(* ===== verification/JsDate.v ===== *)
(** * ECMAScript [Date] arithmetic used by [renderTable]

    [renderTable] ([src/script.js], lines 113-118, 169-173) and [isToday]
    (lines 102-107) compute with [Date] objects: [new Date()], [getDate],
    [setDate], [setHours], [getHours], [getMonth], [getFullYear].  A
    [Date] holds a time value, the milliseconds since the epoch in UTC
    (an integer [Z]); its local-time methods go through LocalTime and UTC
    (ECMA-262 21.4.1).  The module [EcmaDate] models the abstract
    operations Day, TimeWithinDay, MakeTime, MakeDay and MakeDate, the
    calendar of YearFromTime/MonthFromTime/DateFromTime by the day-number
    conversion [civil_from_days] / [days_from_civil] (the proleptic
    Gregorian calendar, computed by eras of 400 years), and the methods the
    program calls, in a section whose [LocalTZA] is the offset of the
    viewer's local time zone, constant (a zone with a daylight-saving
    transition is the model of [Dst.v], which agrees with this one when
    the offset does not change).

    The laws: [setDate] moves the local day by the given number of days
    and keeps the time of day, [setHours] on a local midnight gives that
    hour of the same day, and two times have the same local date, month
    and year exactly when they fall on the same local day (from the
    calendar round trip of [Calendar.v]).  The methods do not apply
    [TimeClip]: the times of the program are those of the present, far
    inside the 8.64e15 ms range where it is the identity ([Grid.v] proves it of every time
    value a render builds). *)

From S2P Require Import Prelude Calendar.

Local Open Scope Z_scope.

Module EcmaDate.
Import Civil.

(** ** Time values and the abstract operations of ECMA-262 21.4.1 *)

Definition msPerSecond : Z := 1000.
Definition msPerMinute : Z := 60000.
Definition msPerHour : Z := 3600000.
Definition msPerDay : Z := 86400000.

Definition Day (t : Z) : Z := t / msPerDay.
Definition TimeWithinDay (t : Z) : Z := t mod msPerDay.
Definition HourFromTime (t : Z) : Z := (t / msPerHour) mod 24.
Definition MinFromTime (t : Z) : Z := (t / msPerMinute) mod 60.
Definition SecFromTime (t : Z) : Z := (t / msPerSecond) mod 60.
Definition msFromTime (t : Z) : Z := t mod msPerSecond.

Definition MakeTime (h m s ms : Z) : Z := h * msPerHour + m * msPerMinute + s * msPerSecond + ms.
Definition MakeDate (day time : Z) : Z := day * msPerDay + time.

(** TimeClip: a time value farther than 8.64e15 ms (10^8 days) from the
    epoch is NaN.  Every time value below 2^53 is an exact double. *)
Definition maxTime : Z := 8640000000000000.
Definition TimeClip (t : Z) : option Z := if Z.abs t <=? maxTime then Some t else None.

(** YearFromTime, MonthFromTime (0..11) and DateFromTime (1..31). *)
Definition YearFromTime (t : Z) : Z := let '(y, _, _) := civil_from_days (Day t) in y.
Definition MonthFromTime (t : Z) : Z := let '(_, m, _) := civil_from_days (Day t) in m - 1.
Definition DateFromTime (t : Z) : Z := let '(_, _, d) := civil_from_days (Day t) in d.

(** MakeDay(year, month, date): the month may run past 11 and the date
    past the end of the month; both are normalised. *)
Definition MakeDay (year month date : Z) : Z :=
  let ym := year + month / 12 in
  let mn := month mod 12 in
  days_from_civil ym (mn + 1) 1 + date - 1.

(** ** The [Date] methods, in the viewer's local time *)

Section LocalTime.

(** The offset of local time from UTC, in milliseconds. *)
Context (LocalTZA : Z).

Definition LocalTime (t : Z) : Z := t + LocalTZA.
Definition UTC (t : Z) : Z := t - LocalTZA.

Definition getDate (t : Z) : Z := DateFromTime (LocalTime t).
Definition getMonth (t : Z) : Z := MonthFromTime (LocalTime t).
Definition getFullYear (t : Z) : Z := YearFromTime (LocalTime t).
Definition getHours (t : Z) : Z := HourFromTime (LocalTime t).

(** [d.setDate(dt)]. *)
Definition setDate (t dt : Z) : Z :=
  let lt := LocalTime t in
  UTC (MakeDate (MakeDay (YearFromTime lt) (MonthFromTime lt) dt) (TimeWithinDay lt)).

(** [d.setHours(h, m, s, ms)]. *)
Definition setHours4 (t h m s ms : Z) : Z :=
  UTC (MakeDate (Day (LocalTime t)) (MakeTime h m s ms)).

(** [d.setHours(h)]: the minutes, seconds and milliseconds are kept. *)
Definition setHours (t h : Z) : Z :=
  let lt := LocalTime t in
  UTC (MakeDate (Day lt) (MakeTime h (MinFromTime lt) (SecFromTime lt) (msFromTime lt))).

End LocalTime.


(** ** Laws of the [Date] methods *)

Section Laws.

Context (LocalTZA : Z).

Lemma LocalTime_UTC (x : Z) : LocalTime LocalTZA (UTC LocalTZA x) = x.
Proof. unfold LocalTime, UTC. lia. Qed.

Lemma Day_MakeDate (day time : Z) : 0 <= time < msPerDay -> Day (MakeDate day time) = day.
Proof.
  intros H. unfold Day, MakeDate. rewrite Z.add_comm, Z.div_add by (unfold msPerDay; lia).
  rewrite Z.div_small by done. lia.
Qed.

Lemma Day_bounds (t : Z) : Day t * msPerDay <= t < Day t * msPerDay + msPerDay.
Proof.
  unfold Day. pose proof (Z.div_mod t msPerDay ltac:(unfold msPerDay; lia)).
  pose proof (Z.mod_pos_bound t msPerDay ltac:(unfold msPerDay; lia)). lia.
Qed.

Lemma TimeWithinDay_bound (t : Z) : 0 <= TimeWithinDay t < msPerDay.
Proof. unfold TimeWithinDay. apply Z.mod_pos_bound. unfold msPerDay. lia. Qed.

(** MakeDay on the year and month of a time value moves by days from its
    date: the month is in range, so nothing is normalised. *)
Lemma MakeDay_from_time (t dt : Z) :
  MakeDay (YearFromTime t) (MonthFromTime t) dt = Day t + dt - DateFromTime t.
Proof.
  unfold YearFromTime, MonthFromTime, DateFromTime.
  pose proof (days_from_civil_from_days (Day t)) as Hback.
  pose proof (civil_from_days_valid (Day t)) as Hvalid.
  destruct (civil_from_days (Day t)) as [[y m] d].
  apply valid_date_bounds in Hvalid as [Hm _].
  unfold MakeDay. rewrite (Z.div_small (m - 1) 12), (Z.mod_small (m - 1) 12) by lia.
  replace (y + 0) with y by lia. replace (m - 1 + 1) with m by lia.
  rewrite (days_from_civil_day y m d) in Hback. lia.
Qed.

(** [setDate(dt)] moves the local day by [dt - getDate()] days and keeps
    the local time of day. *)
Lemma Day_setDate (t dt : Z) :
  Day (LocalTime LocalTZA (setDate LocalTZA t dt)) = Day (LocalTime LocalTZA t) + dt - getDate LocalTZA t.
Proof.
  unfold setDate, getDate. rewrite LocalTime_UTC, Day_MakeDate by apply TimeWithinDay_bound.
  apply MakeDay_from_time.
Qed.

(** [setHours(h, m, s, ms)] sets the local time of day and keeps the day. *)
Lemma LocalTime_setHours4 (t h m s ms : Z) :
  LocalTime LocalTZA (setHours4 LocalTZA t h m s ms) = MakeDate (Day (LocalTime LocalTZA t)) (MakeTime h m s ms).
Proof. unfold setHours4. apply LocalTime_UTC. Qed.

Lemma getHours_range (t : Z) : 0 <= getHours LocalTZA t < 24.
Proof. unfold getHours, HourFromTime. apply Z.mod_pos_bound. lia. Qed.

(** Two times have the same local date, day, month and year, exactly when
    they fall on the same local day. *)
Lemma same_date_iff (a b : Z) :
  (getDate LocalTZA a = getDate LocalTZA b /\ getMonth LocalTZA a = getMonth LocalTZA b /\
   getFullYear LocalTZA a = getFullYear LocalTZA b) <->
  Day (LocalTime LocalTZA a) = Day (LocalTime LocalTZA b).
Proof.
  unfold getDate, getMonth, getFullYear, DateFromTime, MonthFromTime, YearFromTime.
  pose proof (days_from_civil_from_days (Day (LocalTime LocalTZA a))) as Ha.
  pose proof (days_from_civil_from_days (Day (LocalTime LocalTZA b))) as Hb.
  split.
  - destruct (civil_from_days (Day (LocalTime LocalTZA a))) as [[ya ma] da].
    destruct (civil_from_days (Day (LocalTime LocalTZA b))) as [[yb mb] db].
    intros (-> & Hm & ->). replace ma with mb in * by lia. congruence.
  - intros ->. done.
Qed.

(** The fields of a midnight: its day and zero minutes, seconds and
    milliseconds. *)
Lemma midnight_fields (D : Z) :
  Day (D * msPerDay) = D /\ MinFromTime (D * msPerDay) = 0 /\
  SecFromTime (D * msPerDay) = 0 /\ msFromTime (D * msPerDay) = 0.
Proof.
  unfold Day, MinFromTime, SecFromTime, msFromTime, msPerDay, msPerMinute, msPerSecond.
  split_and!.
  - apply Z.div_mul; lia.
  - replace (D * 86400000) with (D * 24 * 60 * 60000) by ring.
    rewrite Z.div_mul by lia. apply Z.mod_mul. lia.
  - replace (D * 86400000) with (D * 1440 * 60 * 1000) by ring.
    rewrite Z.div_mul by lia. apply Z.mod_mul. lia.
  - replace (D * 86400000) with (D * 86400 * 1000) by ring. apply Z.mod_mul. lia.
Qed.

(** [setHours(h)] on a local midnight gives [h] o'clock of that day. *)
Lemma LocalTime_setHours_midnight (t D h : Z) :
  LocalTime LocalTZA t = D * msPerDay ->
  LocalTime LocalTZA (setHours LocalTZA t h) = D * msPerDay + h * msPerHour.
Proof.
  intros Ht. unfold setHours. rewrite LocalTime_UTC, Ht.
  destruct (midnight_fields D) as (-> & -> & -> & ->). unfold MakeDate, MakeTime. lia.
Qed.

End Laws.

End EcmaDate.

● ● ● ● ●

== WHAT YOU SHOULD DO ==
Find the line with "Definition TimeClip (t" in the entries above. Retype it and each line after it, exactly, through the line with "Definition MonthFromTime (t", and stop there.

== RESPONSE TO THIS TASK ==
Definition TimeClip (t : Z) : option Z := if Z.abs t <=? maxTime then Some t else None.

(** YearFromTime, MonthFromTime (0..11) and DateFromTime (1..31). *)
Definition YearFromTime (t : Z) : Z := let '(y, _, _) := civil_from_days (Day t) in y.
Definition MonthFromTime (t : Z) : Z := let '(_, m, _) := civil_from_days (Day t) in m - 1.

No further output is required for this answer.